Я и не надеялся на это. Он не был моей собакой, никогда не мог стать моей собакой, и я знал, что он так же несчастлив, как его хозяин, который шагал по восьми миль в день, чтобы повидаться с ним. Поэтому я считал, что чем раньше они соединятся вновь, тем лучше будет для всех. Однажды, во второй половине дня, я отослал Виксен домой в шарабане (Гарм убежал вперед) и поехал верхом в военный поселок отыскать другого моего приятеля, солдата-ирландца, который был закадычным другом хозяина Гарма.
Я рассказал ему обо всем и закончил такими словами:
— А теперь Стенли плачет у меня в саду над своей собакой. Почему он не хочет взять ее назад? Оба они несчастны.
— Да еще как несчастны-то! Малый совсем свихнулся. Но такая уж у него причуда.
— Что это за причуда? Он шагает по пятидесяти миль в неделю, чтобы видеться с этим псом, и, встречаясь со мной на дороге, притворяется, что не замечает меня, а мне так же неприятно, как и ему. Убедите его взять назад собаку.
— Это он сам себя наказывает. Я сказал ему в шутку, после того, как вы так удачно сшибли его в ту ночь, когда он был пьян, — я сказал, что ему следует наказать самого себя. Он забрал себе это в голову, да к тому же лихорадка выбила его из колеи, он и решил, что самое подходящее — отдать вам собаку в залог.
— Какой залог? Мне не нужно никаких залогов от Стенли.
— Залог своего хорошего поведения. Теперь он так примерно ведет себя, так, что водить с ним компанию стало неинтересно.
— Он дал зарок не пить?
— Это бы еще куда ни шло. Можно дать зарок на три месяца — и дело с концом. Он говорит, что если нарушит обещание, то никогда уже не увидит своей собаки, поэтому будьте уверены, что он навеки останется примерным. Вы знаете, какие у него бывают причуды? Так вот, это одна из них. А как собака переносит все это?
— Мужественно. Это лучшая собака в Индии. Не можете ли вы уговорить Стенли взять ее обратно?
— Я не могу сделать больше того, что сделал. Вы знаете, какие у него бывают причуды. Он несет свое наказание. А что он будет делать, когда его отправят в горы? Доктор вписал его имя в список.

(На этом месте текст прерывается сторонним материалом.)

(* ===== verification/ReversibleWitnesses.v ===== *)
(** * Reversible transfers: a concrete run

    A ledger with holds, a scheduler that keeps its agenda in a map, and a
    high-security savings account whose transfer is scheduled, cancelled,
    executed or recovered, at which the theorems are applied. *)

From stdpp Require Import base option list numbers gmap fin_maps relations.
From S2P Require Import Prelude Crypto Interfaces Frame SchedulerTime Reversible ReversibleProps ReversibleTheorems.
#[local] Open Scope Z_scope.

Module ReversibleExample.
(** ** A ledger with holds *)
Record Vault := { spendable : gmap Hash256 Z; on_hold : gmap Hash256 Z; supply : Z }.
Definition at_ (m : gmap Hash256 Z) (a : Hash256) : Z := default 0 (m !! a).
Definition bump (m : gmap Hash256 Z) (a : Hash256) (v : Z) : gmap Hash256 Z := <[a := at_ m a + v]> m.

Lemma at_bump m a v b : at_ (bump m a v) b = at_ m b + if bool_decide (a = b) then v else 0.
Proof.
  unfold at_, bump. case_bool_decide as Hab; [subst b; by rewrite lookup_insert_eq|].
  rewrite lookup_insert_ne by done. lia.
Qed.
Lemma at_bump_eq m a v : at_ (bump m a v) a = at_ m a + v.
Proof. by rewrite at_bump, bool_decide_true. Qed.
Lemma at_bump_ne m a v b : b ≠ a → at_ (bump m a v) b = at_ m b.
Proof. intros. rewrite at_bump, bool_decide_false by congruence. lia. Qed.

Definition move (m : gmap Hash256 Z) (a b : Hash256) (v : Z) : gmap Hash256 Z := bump (bump m a (- v)) b v.
Definition pay (c : Vault) (a b : Hash256) (v : Z) : result unit Vault :=
  if (0 <=? v) && (v <=? at_ (spendable c) a)
  then Ok {| spendable := move (spendable c) a b v; on_hold := on_hold c; supply := supply c |} else Err tt.

#[export] Instance vault_ops : HoldLedger Vault unit := {|
  hl_free c a := at_ (spendable c) a;
  hl_held c a := at_ (on_hold c) a;
  hl_issuance := supply;
  hold c who v :=
    if v <=? at_ (spendable c) who
    then Ok {| spendable := bump (spendable c) who (- v); on_hold := bump (on_hold c) who v; supply := supply c |}
    else Err tt;
  release c who v :=
    if v <=? at_ (on_hold c) who
    then Ok {| spendable := bump (spendable c) who v; on_hold := bump (on_hold c) who (- v); supply := supply c |}
    else Err tt;
  burn_held c who v :=
    if v <=? at_ (on_hold c) who
    then Ok {| spendable := spendable c; on_hold := bump (on_hold c) who (- v); supply := supply c - v |}
    else Err tt;
  transfer_on_hold c a b v :=
    if v <=? at_ (on_hold c) a
    then Ok {| spendable := bump (spendable c) b v; on_hold := bump (on_hold c) a (- v); supply := supply c |}
    else Err tt;
  dispatch_transfer_allow_death := pay;
  dispatch_transfer_all c a b := pay c a b (at_ (spendable c) a);
|}.

Lemma pay_Ok c c' a b v :
  pay c a b v = Ok c' → 0 ≤ v ∧ on_hold c' = on_hold c ∧
  ∀ x, at_ (spendable c') x = at_ (spendable c) x - (if bool_decide (a = x) then v else 0) +
                              if bool_decide (b = x) then v else 0.
Proof.
  unfold pay. destruct ((0 <=? v) && _) eqn:Hv; [|done]. intros [= <-]. apply andb_prop in Hv as [Hv _].
  split_and!; [lia|done|]. intros x. cbn. unfold move. rewrite !at_bump.
  destruct (bool_decide (a = x)), (bool_decide (b = x)); lia.
Qed.

#[export] Instance vault_laws : HoldLedgerLaws Vault unit.
Proof.
  split.
  - intros c c' who v Hv He. cbn in *. case_match; simplify_eq. cbn. rewrite !at_bump_eq.
    split_and!; [lia|lia| |done]. intros a Ha. by rewrite !at_bump_ne.
  - intros c c' who v Hv He. cbn in *. case_match; simplify_eq. cbn. rewrite !at_bump_eq.
    split_and!; [lia|lia| |done]. intros a Ha. by rewrite !at_bump_ne.
  - intros c c' who v Hv He. cbn in *. case_match; simplify_eq. cbn. rewrite !at_bump_eq.
    split_and!; [lia|done| |done]. intros a Ha. by rewrite !at_bump_ne.
  - intros c c' a b v Hv Hne He. cbn in *. case_match; simplify_eq. cbn. rewrite !at_bump_eq.
    split_and!; [lia|lia|..|done]; intros x Hx; by rewrite !at_bump_ne.
  - intros c c' a b v x (_ & Hh & _)%pay_Ok. cbn. by rewrite Hh.
  - intros c c' a b x (_ & Hh & _)%pay_Ok. cbn. by rewrite Hh.
  - intros c c' a b v _ Hne (_ & _ & Hs)%pay_Ok. cbn. rewrite Hs, bool_decide_false, bool_decide_true by done. lia.
  - intros c c' a b x Hx (Hv & _ & Hs)%pay_Ok. cbn. rewrite Hs, bool_decide_false by done.
    case_bool_decide; lia.
Qed.

(** ** A scheduler *)
Abbreviation Agenda := (gmap Hash256 (DispatchTime * Hash256)).
#[export] Instance agenda_ops : ScheduleNamed Agenda := {|
  schedule_named q id when_ _ tx :=
    match q !! id with Some _ => Err tt | None => Ok (<[id := (when_, tx)]> q) end;
  cancel_named q id := match q !! id with Some _ => Ok (delete id q) | None => Err tt end;
|}.
#[export] Instance no_proofs : ProofRecorder unit := {| record_transfer_proof _ _ _ _ := (tt, true) |}.

(** ** A savings account with a guardian *)
Definition account (n : Z) : Hash256 := replicate 31 0 ++ [n].
Definition savings := account 1.
Definition keeper := account 2.
Definition shop := account 3.
Definition pallet := account 9.

Definition cfg : ReversibleConfig := {|
  MaxPendingPerAccount := 16; MaxHighSecurityTxsPerWindow := 2; HighSecurityTxWindowBlocks := 10;
  DefaultDelay := BlockNumber 100; MinDelayPeriodBlocks := 2; MinDelayPeriodMoment := 12000;
  account_id := pallet; VolumeFee := 10000;
  hash_of_transfer _ _ _ n := le_bytes 8 n ++ replicate 24 0; preimage_bound _ := true;
|}.

Lemma reversible_cfg_valid : valid_reversible_config cfg.
Proof.
  split; [cbn; lia|cbn; lia|done|]. intros f d a n f' d' a' n' Hn Hn' Heq. apply app_inj_2 in Heq as [Heq _]; [|done].
  by apply (le_bytes_inj 8) in Heq.
Qed.

Abbreviation state := (Reversible Vault unit Agenda unit).
Abbreviation Err' := (ReversibleFailure unit).
Definition vault0 : Vault :=
  {| spendable := <[savings := 100000]> (<[keeper := 50]> ∅); on_hold := ∅; supply := 100050 |}.
Definition accounts0 : gmap Hash256 HighSecurityAccountData :=
  <[savings := {| hs_guardian := keeper; hs_delay := BlockNumber 20 |}]> ∅.
Definition st0 : state :=
  {| HighSecurityAccounts := accounts0; HighSecurityTxQuota := ∅; PendingTransfers := ∅;
     PendingTransfersBySender := ∅; NextTransactionId := 0; r_events := []; r_block := 5; r_now := 60000;
     r_ledger := vault0; r_proofs := tt; r_sched := ∅ |}.


Definition tx1 : Hash256 := 0 :: replicate 31 0.
Definition schedule1 : result Err' state := reversible_call cfg savings (RScheduleTransfer (Id shop) 5000) st0.
Definition st1 : state := unwrap_or schedule1 st0.
Definition cancel1 : result Err' state := reversible_call cfg keeper (RCancel tx1) st1.
Definition st_cancelled : state := unwrap_or cancel1 st0.
Definition execute1 : result Err' state := reversible_call cfg pallet (RExecuteTransfer tx1) st1.
Definition st_executed : state := unwrap_or execute1 st0.
Definition recover1 : result Err' state := reversible_call cfg keeper (RRecoverFunds savings) st1.
Definition st_recovered : state := unwrap_or recover1 st0.

Lemma schedule1_ok : schedule1 = Ok st1.
Proof. exact (unwrap_or_Ok schedule1 st0 (eq_refl true <: is_ok schedule1 = true)). Qed.
Lemma cancel1_ok : cancel1 = Ok st_cancelled.
Proof. exact (unwrap_or_Ok cancel1 st0 (eq_refl true <: is_ok cancel1 = true)). Qed.
Lemma execute1_ok : execute1 = Ok st_executed.
Proof. exact (unwrap_or_Ok execute1 st0 (eq_refl true <: is_ok execute1 = true)). Qed.
Lemma recover1_ok : recover1 = Ok st_recovered.
Proof. exact (unwrap_or_Ok recover1 st0 (eq_refl true <: is_ok recover1 = true)). Qed.

Lemma rreach0 : rreach cfg st0.
Proof. by apply (rr_genesis cfg [(savings, keeper, 20)] accounts0). Qed.
Lemma reach1 : rreach cfg st1.
Proof. apply (rr_call cfg savings (RScheduleTransfer (Id shop) 5000) st0); [exact rreach0|by vm_compute|exact schedule1_ok]. Qed.

(** The 1% fee of 5000 is burned and the guardian has the rest. *)
Example cancelled_balances :
  (hl_free (r_ledger st_cancelled) keeper, hl_free (r_ledger st_cancelled) savings,
   hl_held (r_ledger st_cancelled) savings, supply (r_ledger st_cancelled)) = (5000, 95000, 0, 100000).
Proof. by vm_compute. Qed.

Lemma holds_match_pending_witness :
  hl_held (r_ledger st1) savings = pending_sum (PendingTransfers st1) savings ∧
  hl_held (r_ledger st1) savings = 5000.
Proof. split; [apply (holds_match_pending cfg st1 reversible_cfg_valid reach1 savings)|by vm_compute]. Defined.

Lemma cancel_splits_the_hold_witness :
  hl_held (r_ledger st1) savings = 5000 ∧
  ∀ anyone, cancel cfg (Signed anyone) tx1 st_cancelled = Err (RModule PendingTxNotFound).
Proof.
  split; [by vm_compute|].
  pose proof (cancel_splits_the_hold cfg st1 st_cancelled keeper tx1 reversible_cfg_valid reach1 cancel1_ok)
    as (p & _ & _ & _ & _ & _ & _ & Hagain & _). exact Hagain.
Defined.

Lemma execution_delivers_or_returns_witness :
  hl_free (r_ledger st_executed) shop = 5000 ∧
  execute_transfer cfg (Signed pallet) tx1 st_executed = Err (RModule PendingTxNotFound).
Proof.
  split; [by vm_compute|].
  pose proof (execution_delivers_or_returns cfg st1 st_executed pallet tx1 reversible_cfg_valid reach1 execute1_ok)
    as (p & _ & _ & _ & _ & Hagain). exact Hagain.
Defined.

Lemma recovery_hands_over_the_holds_witness :
  get_guardian savings st1 = Some keeper ∧ hl_free (r_ledger st_recovered) keeper = 100000.
Proof.
  split; [|by vm_compute].
  apply (recovery_hands_over_the_holds cfg st1 st_recovered keeper savings reversible_cfg_valid reach1 recover1_ok).
Defined.

Lemma hostile1 : hostile_step cfg keeper st0 st1.
Proof.
  exists savings, (RScheduleTransfer (Id shop) 5000).
  split_and!; [by vm_compute|by vm_compute|by vm_compute|exact schedule1_ok].
Qed.

Lemma stolen_key_moves_nothing_witness :
  total (r_ledger st0) savings = 100000 ∧ total (r_ledger st0) savings ≤ total (r_ledger st1) savings.
Proof.
  split; [by vm_compute|].
  apply (stolen_key_moves_nothing cfg st0 st1 savings {| hs_guardian := keeper; hs_delay := BlockNumber 20 |}
    reversible_cfg_valid rreach0 (eq_refl _) (rtc_once _ _ hostile1)).
Defined.

(** The third extrinsic within ten blocks is refused; blocks eleven and
    thirteen are a window after blocks one and three. *)
Definition attempts : list (Z * Hash256) :=
  [(1, savings); (2, shop); (3, savings); (4, savings); (11, savings); (13, savings)].

Lemma quota_bounds_every_window_witness :
  quota_log cfg savings attempts st0 = [1; 3; 11; 13] ∧
  Z.of_nat (length (base.filter (λ t, 1 ≤ t < 1 + HighSecurityTxWindowBlocks cfg)
    (quota_log cfg savings attempts st0))) ≤ 2.
Proof.
  split; [by vm_compute|].
  apply (quota_bounds_every_window cfg st0 savings attempts 1);
    [by vm_compute|by vm_compute|by vm_compute|].
  intros i j x y Hij Hx Hy. do 6 (destruct i as [|i]; [do 6 (destruct j as [|j]; [cbn in *; simplify_eq; lia|]); done|]).
  done.
Defined.

Lemma savings_data : HighSecurityAccounts st0 !! savings = Some {| hs_guardian := keeper; hs_delay := BlockNumber 20 |}.
Proof. by vm_compute. Qed.

Lemma transfer_waits_out_its_delay_witness :
  ∃ d, HighSecurityAccounts st0 !! savings = Some d ∧ r_block st0 + min_delay_of cfg (hs_delay d) ≤ 25.
Proof.
  destruct (transfer_waits_out_its_delay cfg st0 st1 savings (Id shop) 5000 24000 (BlockNumber 25)
    reversible_cfg_valid rreach0 schedule1_ok) as (d & rc & Hd & _ & _ & Hr); [lia| |].
  - intros d Hd. rewrite savings_data in Hd. injection Hd as <-. by vm_compute.
  - exists d. split; [done|]. rewrite savings_data in Hd. injection Hd as <-. apply Hr. by vm_compute.
Defined.
End ReversibleExample.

В Индии принято отправлять на жаркое время года по нескольку больных солдат от каждого полка в лагеря на Гималаях, и хотя люди должны были бы радоваться прохладе и удобствам, им недостает общества своих товарищей по казарме, и они всячески стараются вернуться на равнины или вовсе не поехать. Я полагал, что отъезд Стенли Ортериза приведет дело к желанному концу, и, окрыленный надеждами, расстался с приятелем, хотя он крикнул мне вслед:
— Он не возьмет собаки, сэр! Можете держать пари на свое месячное жалованье. Вы знаете, какие у него бывают причуды.

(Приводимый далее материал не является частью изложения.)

(* ===== verification/SchedulerProps.v ===== *)
(** * The scheduler: invariant

    The table of tasks an agenda map stands for, the coherence of names and
    retry configurations with it, and its preservation by every operation and
    by the servicing of an agenda. *)

From stdpp Require Import base option list numbers gmap fin_maps.
From S2P Require Import Prelude Crypto Frame SchedulerTime Scheduler.
#[local] Open Scope Z_scope.

(** ** Lists of slots *)
Section Slots.
Context {A : Type}.
Implicit Types l : list (option A).

Lemma hole_index_Some l i : hole_index l = Some i → l !! i = Some None.
Proof.
  revert i. induction l as [|[x|] l IH]; intros i Hh; cbn in *; [done| |by injection Hh as <-].
  destruct (hole_index l) as [j|]; [|done]. injection Hh as <-. by apply IH.
Qed.

Lemma hole_index_None l : hole_index l = None → Forall is_Some l.
Proof.
  induction l as [|[x|] l IH]; intros Hh; cbn in *; [done| |done].
  constructor; [done|]. apply IH. by destruct (hole_index l).
Qed.

Lemma last_occupied_None l i : last_occupied l = None → mjoin (l !! i) = None.
Proof.
  revert i. induction l as [|x l IH]; intros [|i] Hl; cbn in *; try done.
  - destruct (last_occupied l); [done|]. by destruct x.
  - apply IH. by destruct (last_occupied l).
Qed.

Lemma last_occupied_Some l k i : last_occupied l = Some k → (k < i)%nat → mjoin (l !! i) = None.
Proof.
  revert k i. induction l as [|x l IH]; intros k i Hl Hi; cbn in *; [done|].
  destruct (last_occupied l) as [j|] eqn:Hj.
  - injection Hl as <-. destruct i as [|i]; [lia|]. by apply (IH j); [|lia].
  - destruct i as [|i]; [lia|]. by apply (last_occupied_None l).
Qed.

Lemma take_last_occupied l k i :
  last_occupied l = Some k → mjoin (take (k + 1) l !! i) = mjoin (l !! i).
Proof.
  intros Hl. destruct (decide (i < k + 1)%nat) as [Hi|Hi]; [by rewrite lookup_take_lt|].
  rewrite lookup_take_ge by lia. cbn. by rewrite (last_occupied_Some l k i) by (done || lia).
Qed.

Lemma occupied_bounds l : 0 ≤ occupied l ≤ Z.of_nat (length l).
Proof. unfold occupied. pose proof (length_filter is_Some l). lia. Qed.

Lemma occupied_app l1 l2 : occupied (l1 ++ l2) = occupied l1 + occupied l2.
Proof. unfold occupied. rewrite filter_app, length_app. lia. Qed.

Lemma occupied_fill l i x : l !! i = Some None → occupied (<[i := Some x]> l) = occupied l + 1.
Proof.
  intros Hi. rewrite <- (take_drop_middle l i None Hi) at 2. rewrite insert_take_drop by by eapply lookup_lt_Some.
  rewrite !occupied_app. unfold occupied. rewrite filter_cons_True, filter_cons_False by eauto using is_Some_None.
  cbn [length]. lia.
Qed.

Lemma occupied_hole l i : l !! i = Some None → occupied l < Z.of_nat (length l).
Proof.
  intros Hi. pose proof (lookup_lt_Some _ _ _ Hi). rewrite <- (take_drop_middle l i None Hi).
  rewrite occupied_app, length_app. unfold occupied at 2. rewrite filter_cons_False by eauto using is_Some_None.
  fold (occupied (drop (S i) l)). pose proof (occupied_bounds (take i l)).
  pose proof (occupied_bounds (drop (S i) l)). cbn [length]. lia.
Qed.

Я никогда не претендовал на то, что хорошо энаю рядового Ортериза, поэтому решил просто оставить его в покое.
В это лето больных солдат того полка, в котором служил мой приятель, отправляли на Гималаи рано, так как врачи считали, что ходьба в прохладные часы дня хорошо влияет на их здоровье. Им предстояло идти до города Амбалы сто двадцать миль, если не больше. Потом свернуть на восток и направиться в горы: в Касаули, Дагшаи или Сабатху. Я обедал вместе с их офицерами вечером, накануне их выступления в поход: они должны были уйти в пять утра. Была уже полночь, когда я въехал в свой сад и увидел белую фигуру, перескакивающую через ограду
— Этот человек, — сказал мой дворецкий, — сидел тут с девяти часов, разговаривал с собакой. Он совсем сумасшедший! Я только потому не приказал ему убираться вон, что он много раз приходил сюда раньше. Кроме того, мальчик, приставленный к собакам, предупредил меня, что если я прикажу солдату уйти, большой пес немедленно загрызет меня. Солдат не выражал желания поговорить с Покровителем бедных и не просил ни есть, ни пить.
— Кадир-Бахш, — сказал я, — ты хорошо сделал, потому что пес непременно загрыз бы тебя. Впрочем, я думаю, что белый солдат больше не придет.
В ту ночь Гарм спал плохо и скулил во сне. Один раз он залаял резко и звонко, и я услышал, как он стучит хвостом; это разбудило его, и лай перешел в завыванье. Он увидел во сне, что вернулся к своему хозяину. Я чуть не заплакал. И все это вышло по вине Стенли.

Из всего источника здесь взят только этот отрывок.